> [DATASET RECORDS]
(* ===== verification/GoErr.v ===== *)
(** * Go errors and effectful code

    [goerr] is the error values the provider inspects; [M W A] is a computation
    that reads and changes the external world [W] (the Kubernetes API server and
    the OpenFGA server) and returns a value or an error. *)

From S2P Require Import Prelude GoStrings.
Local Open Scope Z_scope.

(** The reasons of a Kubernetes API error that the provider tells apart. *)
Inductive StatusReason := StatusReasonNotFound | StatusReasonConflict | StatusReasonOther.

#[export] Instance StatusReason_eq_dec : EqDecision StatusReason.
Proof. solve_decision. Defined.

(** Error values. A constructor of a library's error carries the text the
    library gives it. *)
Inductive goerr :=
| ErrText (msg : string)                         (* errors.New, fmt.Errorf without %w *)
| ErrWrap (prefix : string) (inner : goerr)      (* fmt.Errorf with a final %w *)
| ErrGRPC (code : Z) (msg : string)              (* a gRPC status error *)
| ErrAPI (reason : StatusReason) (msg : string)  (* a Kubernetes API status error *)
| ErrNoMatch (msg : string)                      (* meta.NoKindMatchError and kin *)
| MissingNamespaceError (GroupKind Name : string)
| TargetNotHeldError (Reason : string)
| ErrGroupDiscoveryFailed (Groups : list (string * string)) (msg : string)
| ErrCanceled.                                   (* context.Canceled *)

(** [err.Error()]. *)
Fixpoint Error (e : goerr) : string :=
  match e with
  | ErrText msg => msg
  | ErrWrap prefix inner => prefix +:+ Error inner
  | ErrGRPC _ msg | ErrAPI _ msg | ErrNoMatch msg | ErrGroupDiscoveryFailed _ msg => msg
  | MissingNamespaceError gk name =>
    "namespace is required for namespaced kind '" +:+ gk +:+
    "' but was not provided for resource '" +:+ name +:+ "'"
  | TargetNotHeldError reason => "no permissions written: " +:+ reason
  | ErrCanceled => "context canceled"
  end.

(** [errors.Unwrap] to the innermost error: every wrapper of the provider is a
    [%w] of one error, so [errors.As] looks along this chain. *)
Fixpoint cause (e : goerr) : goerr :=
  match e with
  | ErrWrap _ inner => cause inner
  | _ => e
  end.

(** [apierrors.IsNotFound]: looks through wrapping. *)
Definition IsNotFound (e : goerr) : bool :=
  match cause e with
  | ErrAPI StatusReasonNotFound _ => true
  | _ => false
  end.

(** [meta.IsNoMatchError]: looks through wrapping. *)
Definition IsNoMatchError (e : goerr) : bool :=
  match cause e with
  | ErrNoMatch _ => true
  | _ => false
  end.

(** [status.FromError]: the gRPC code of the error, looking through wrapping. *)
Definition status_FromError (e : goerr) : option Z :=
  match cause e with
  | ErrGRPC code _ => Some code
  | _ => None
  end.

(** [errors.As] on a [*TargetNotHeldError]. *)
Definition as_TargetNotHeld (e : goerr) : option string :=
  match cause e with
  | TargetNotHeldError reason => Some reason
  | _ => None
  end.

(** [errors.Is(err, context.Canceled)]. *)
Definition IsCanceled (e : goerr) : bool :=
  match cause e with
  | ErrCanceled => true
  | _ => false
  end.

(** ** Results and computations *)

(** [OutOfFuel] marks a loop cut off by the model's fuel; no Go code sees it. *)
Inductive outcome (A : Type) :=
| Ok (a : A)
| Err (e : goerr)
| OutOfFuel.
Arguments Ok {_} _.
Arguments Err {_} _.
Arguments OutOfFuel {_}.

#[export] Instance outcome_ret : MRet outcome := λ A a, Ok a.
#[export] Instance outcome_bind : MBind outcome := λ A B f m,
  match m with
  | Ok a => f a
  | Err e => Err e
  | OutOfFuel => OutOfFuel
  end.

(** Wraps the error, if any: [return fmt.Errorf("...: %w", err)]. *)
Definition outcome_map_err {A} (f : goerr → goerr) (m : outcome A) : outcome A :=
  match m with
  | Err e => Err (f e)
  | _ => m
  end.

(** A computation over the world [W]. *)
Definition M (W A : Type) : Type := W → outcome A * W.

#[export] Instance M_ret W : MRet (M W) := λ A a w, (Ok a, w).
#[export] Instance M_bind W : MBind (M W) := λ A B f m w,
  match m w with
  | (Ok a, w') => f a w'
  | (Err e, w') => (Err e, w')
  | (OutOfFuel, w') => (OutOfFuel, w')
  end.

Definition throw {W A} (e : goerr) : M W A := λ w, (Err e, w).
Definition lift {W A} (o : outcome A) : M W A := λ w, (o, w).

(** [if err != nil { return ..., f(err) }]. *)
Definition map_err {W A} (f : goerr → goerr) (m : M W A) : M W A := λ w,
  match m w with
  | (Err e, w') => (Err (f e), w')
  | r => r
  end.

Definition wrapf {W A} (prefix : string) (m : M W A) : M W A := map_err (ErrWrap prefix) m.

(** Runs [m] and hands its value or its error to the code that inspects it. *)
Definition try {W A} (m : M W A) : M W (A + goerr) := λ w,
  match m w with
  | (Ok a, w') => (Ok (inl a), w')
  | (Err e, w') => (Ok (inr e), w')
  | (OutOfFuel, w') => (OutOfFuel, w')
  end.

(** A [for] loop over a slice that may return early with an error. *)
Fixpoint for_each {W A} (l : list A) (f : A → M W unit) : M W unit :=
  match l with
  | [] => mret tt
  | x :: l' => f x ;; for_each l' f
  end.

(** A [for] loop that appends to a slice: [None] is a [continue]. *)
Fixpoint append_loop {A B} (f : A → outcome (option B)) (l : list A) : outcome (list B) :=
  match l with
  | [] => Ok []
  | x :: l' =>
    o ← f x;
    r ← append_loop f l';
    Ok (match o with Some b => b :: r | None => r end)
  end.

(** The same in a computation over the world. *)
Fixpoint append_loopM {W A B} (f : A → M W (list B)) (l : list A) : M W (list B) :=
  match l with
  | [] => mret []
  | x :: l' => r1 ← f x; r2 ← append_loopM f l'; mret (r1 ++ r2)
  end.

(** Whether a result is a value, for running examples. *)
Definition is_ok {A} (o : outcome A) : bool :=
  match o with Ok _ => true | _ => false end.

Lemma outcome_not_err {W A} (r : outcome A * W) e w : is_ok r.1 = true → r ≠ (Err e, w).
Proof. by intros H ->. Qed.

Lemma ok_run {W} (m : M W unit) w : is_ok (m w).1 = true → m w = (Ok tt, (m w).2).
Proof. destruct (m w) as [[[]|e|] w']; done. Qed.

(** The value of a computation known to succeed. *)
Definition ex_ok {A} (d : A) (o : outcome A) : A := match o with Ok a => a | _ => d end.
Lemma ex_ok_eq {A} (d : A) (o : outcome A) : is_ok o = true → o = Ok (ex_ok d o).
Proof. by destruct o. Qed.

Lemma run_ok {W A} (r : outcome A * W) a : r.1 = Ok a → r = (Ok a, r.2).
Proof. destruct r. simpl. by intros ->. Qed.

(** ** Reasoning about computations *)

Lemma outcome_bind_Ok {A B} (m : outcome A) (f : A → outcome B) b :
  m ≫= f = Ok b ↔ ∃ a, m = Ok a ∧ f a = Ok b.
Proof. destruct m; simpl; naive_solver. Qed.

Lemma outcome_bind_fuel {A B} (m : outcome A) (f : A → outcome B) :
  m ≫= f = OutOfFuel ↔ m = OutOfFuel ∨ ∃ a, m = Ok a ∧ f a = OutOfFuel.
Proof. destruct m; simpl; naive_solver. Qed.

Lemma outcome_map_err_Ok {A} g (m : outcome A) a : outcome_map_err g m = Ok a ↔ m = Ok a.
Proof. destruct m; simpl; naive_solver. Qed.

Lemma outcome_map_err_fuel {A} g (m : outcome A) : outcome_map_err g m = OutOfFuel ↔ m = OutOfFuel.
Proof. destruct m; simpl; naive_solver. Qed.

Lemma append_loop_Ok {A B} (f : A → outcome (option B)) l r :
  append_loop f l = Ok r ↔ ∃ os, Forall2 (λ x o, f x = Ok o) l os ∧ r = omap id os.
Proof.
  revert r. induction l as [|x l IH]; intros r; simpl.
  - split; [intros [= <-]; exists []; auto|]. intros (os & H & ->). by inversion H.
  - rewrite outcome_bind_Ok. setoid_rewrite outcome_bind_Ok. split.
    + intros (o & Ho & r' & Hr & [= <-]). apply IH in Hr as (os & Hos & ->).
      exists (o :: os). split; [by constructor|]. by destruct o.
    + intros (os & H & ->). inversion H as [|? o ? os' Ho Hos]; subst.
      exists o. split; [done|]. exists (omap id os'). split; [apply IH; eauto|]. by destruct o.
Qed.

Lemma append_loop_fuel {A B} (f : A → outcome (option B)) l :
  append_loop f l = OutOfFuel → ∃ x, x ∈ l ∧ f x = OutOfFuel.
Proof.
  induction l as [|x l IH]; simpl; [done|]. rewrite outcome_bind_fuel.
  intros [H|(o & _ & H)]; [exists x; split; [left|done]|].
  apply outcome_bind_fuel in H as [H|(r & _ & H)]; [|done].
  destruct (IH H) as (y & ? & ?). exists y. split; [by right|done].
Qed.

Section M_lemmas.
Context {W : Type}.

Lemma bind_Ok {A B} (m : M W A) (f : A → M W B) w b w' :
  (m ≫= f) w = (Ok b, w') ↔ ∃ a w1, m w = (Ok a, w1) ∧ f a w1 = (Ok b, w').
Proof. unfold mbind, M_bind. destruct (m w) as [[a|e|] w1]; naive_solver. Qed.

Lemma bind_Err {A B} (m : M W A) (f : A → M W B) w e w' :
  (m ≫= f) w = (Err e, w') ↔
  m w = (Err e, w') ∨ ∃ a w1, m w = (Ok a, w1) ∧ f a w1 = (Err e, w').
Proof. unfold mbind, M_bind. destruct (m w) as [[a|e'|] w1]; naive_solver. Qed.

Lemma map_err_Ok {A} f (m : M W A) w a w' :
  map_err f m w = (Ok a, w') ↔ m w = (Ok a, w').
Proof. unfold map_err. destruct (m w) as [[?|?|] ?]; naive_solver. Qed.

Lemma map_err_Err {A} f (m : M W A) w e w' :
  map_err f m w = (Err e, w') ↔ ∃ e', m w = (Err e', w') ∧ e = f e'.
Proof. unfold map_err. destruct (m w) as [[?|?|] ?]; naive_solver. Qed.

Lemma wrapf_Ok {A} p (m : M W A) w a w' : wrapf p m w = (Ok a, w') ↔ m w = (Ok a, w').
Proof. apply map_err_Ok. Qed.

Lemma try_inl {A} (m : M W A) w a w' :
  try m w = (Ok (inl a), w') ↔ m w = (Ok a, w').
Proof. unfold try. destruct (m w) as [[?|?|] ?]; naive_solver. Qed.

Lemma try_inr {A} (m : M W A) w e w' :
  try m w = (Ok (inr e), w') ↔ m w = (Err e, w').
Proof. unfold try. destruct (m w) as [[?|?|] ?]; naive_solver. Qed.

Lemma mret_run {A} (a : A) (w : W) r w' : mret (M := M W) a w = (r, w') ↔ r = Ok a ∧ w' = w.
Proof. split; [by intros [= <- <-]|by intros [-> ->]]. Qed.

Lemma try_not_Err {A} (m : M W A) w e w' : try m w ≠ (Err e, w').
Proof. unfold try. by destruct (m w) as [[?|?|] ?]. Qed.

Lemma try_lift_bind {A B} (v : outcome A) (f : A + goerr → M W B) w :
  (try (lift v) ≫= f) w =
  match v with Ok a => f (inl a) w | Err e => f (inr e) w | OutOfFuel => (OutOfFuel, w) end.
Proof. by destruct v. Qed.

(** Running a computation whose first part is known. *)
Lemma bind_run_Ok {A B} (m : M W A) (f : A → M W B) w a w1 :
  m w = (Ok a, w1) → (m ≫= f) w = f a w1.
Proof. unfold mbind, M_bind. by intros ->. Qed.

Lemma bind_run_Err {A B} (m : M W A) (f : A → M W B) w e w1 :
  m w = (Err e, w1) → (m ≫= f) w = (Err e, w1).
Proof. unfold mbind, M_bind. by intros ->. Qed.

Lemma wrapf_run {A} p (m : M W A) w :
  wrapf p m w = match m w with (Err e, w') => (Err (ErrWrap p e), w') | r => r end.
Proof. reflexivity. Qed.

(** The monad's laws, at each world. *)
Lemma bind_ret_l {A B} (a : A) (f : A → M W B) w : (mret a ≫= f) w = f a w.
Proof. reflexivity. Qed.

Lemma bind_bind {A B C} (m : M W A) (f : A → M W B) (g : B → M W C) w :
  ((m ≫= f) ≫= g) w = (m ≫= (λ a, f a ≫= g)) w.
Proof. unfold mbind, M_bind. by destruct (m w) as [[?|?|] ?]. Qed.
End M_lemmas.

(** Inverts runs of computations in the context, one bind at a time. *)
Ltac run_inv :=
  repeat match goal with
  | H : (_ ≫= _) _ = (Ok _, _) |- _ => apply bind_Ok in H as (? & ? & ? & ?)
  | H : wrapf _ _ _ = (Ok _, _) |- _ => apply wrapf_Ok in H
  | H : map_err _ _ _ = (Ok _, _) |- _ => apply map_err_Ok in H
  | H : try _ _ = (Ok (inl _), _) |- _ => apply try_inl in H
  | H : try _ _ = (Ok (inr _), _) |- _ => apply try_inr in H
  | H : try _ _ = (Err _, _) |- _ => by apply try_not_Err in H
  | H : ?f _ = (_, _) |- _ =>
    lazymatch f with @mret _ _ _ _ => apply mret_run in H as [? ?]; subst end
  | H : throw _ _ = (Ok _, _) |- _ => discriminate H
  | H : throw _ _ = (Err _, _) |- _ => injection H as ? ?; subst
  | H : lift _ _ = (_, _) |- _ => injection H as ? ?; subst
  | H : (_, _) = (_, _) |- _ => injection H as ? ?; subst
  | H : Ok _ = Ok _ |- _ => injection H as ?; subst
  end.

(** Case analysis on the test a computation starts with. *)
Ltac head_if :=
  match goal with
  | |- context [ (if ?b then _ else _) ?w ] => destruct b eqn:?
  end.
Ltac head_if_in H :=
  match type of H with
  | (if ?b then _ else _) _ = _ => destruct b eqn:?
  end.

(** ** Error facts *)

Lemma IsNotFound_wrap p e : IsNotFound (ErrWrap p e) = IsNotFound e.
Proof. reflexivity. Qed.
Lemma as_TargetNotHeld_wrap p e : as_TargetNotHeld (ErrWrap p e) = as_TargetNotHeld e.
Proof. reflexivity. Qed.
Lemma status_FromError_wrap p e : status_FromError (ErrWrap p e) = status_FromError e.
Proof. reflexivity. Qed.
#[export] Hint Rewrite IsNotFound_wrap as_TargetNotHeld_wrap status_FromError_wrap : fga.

> [EXERCISE DETAILS] Starting with the line with "Ok a => f a" above and going on through the line with "(** A computation over the world [W]. *)", transcribe every line exactly, both ends included, and add nothing.

> [ANSWER FOR THE TASK]
  | Ok a => f a
  | Err e => Err e
  | OutOfFuel => OutOfFuel
  end.

(** Wraps the error, if any: [return fmt.Errorf("...: %w", err)]. *)
Definition outcome_map_err {A} (f : goerr → goerr) (m : outcome A) : outcome A :=
  match m with
  | Err e => Err (f e)
  | _ => m
  end.

(** A computation over the world [W]. *)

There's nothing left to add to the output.